TASK TO CARRY OUT | Whenever a line in the records below holds the string "then", copy it out.

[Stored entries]
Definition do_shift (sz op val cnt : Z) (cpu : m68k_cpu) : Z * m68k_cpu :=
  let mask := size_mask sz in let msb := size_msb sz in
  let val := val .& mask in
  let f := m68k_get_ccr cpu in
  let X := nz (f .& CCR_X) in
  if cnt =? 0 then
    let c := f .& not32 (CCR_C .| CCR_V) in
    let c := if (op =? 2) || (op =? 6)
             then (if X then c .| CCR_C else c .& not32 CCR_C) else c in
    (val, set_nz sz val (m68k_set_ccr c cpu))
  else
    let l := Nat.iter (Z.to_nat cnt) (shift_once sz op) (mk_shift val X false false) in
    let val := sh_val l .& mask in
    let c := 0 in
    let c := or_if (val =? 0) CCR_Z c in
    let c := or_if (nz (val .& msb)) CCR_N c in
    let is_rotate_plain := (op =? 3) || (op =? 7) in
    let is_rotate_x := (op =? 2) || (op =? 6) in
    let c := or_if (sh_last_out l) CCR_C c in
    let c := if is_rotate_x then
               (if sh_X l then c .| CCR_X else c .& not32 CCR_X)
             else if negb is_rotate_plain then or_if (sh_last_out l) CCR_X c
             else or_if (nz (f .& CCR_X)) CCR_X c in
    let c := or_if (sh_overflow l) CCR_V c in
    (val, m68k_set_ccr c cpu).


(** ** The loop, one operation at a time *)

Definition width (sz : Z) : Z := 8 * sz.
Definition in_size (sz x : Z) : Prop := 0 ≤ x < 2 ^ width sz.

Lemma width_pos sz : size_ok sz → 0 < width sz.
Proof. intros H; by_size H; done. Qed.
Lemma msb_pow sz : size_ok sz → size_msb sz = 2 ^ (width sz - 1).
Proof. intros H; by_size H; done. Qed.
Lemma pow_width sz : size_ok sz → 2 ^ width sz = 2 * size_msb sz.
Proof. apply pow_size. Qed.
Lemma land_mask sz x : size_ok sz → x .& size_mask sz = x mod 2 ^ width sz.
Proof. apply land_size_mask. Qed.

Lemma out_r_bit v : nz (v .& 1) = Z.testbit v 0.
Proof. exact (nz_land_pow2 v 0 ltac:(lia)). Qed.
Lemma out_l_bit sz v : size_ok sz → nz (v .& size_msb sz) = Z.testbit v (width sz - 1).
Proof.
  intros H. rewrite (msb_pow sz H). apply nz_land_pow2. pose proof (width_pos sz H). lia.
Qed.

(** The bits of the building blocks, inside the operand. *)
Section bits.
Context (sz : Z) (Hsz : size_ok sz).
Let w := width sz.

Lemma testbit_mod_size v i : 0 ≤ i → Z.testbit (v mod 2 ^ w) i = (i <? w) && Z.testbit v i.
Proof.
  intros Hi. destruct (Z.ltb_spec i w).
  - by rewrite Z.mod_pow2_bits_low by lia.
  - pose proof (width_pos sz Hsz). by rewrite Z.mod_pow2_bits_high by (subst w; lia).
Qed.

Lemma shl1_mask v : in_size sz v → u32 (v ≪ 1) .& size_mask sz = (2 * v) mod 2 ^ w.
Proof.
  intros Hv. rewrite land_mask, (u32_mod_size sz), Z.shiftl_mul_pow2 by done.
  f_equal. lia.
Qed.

ANSWER TO THE EXERCISE |
  if cnt =? 0 then
             then (if X then c .| CCR_C else c .& not32 CCR_C) else c in
    let c := if is_rotate_x then
               (if sh_X l then c .| CCR_X else c .& not32 CCR_X)
             else if negb is_rotate_plain then or_if (sh_last_out l) CCR_X c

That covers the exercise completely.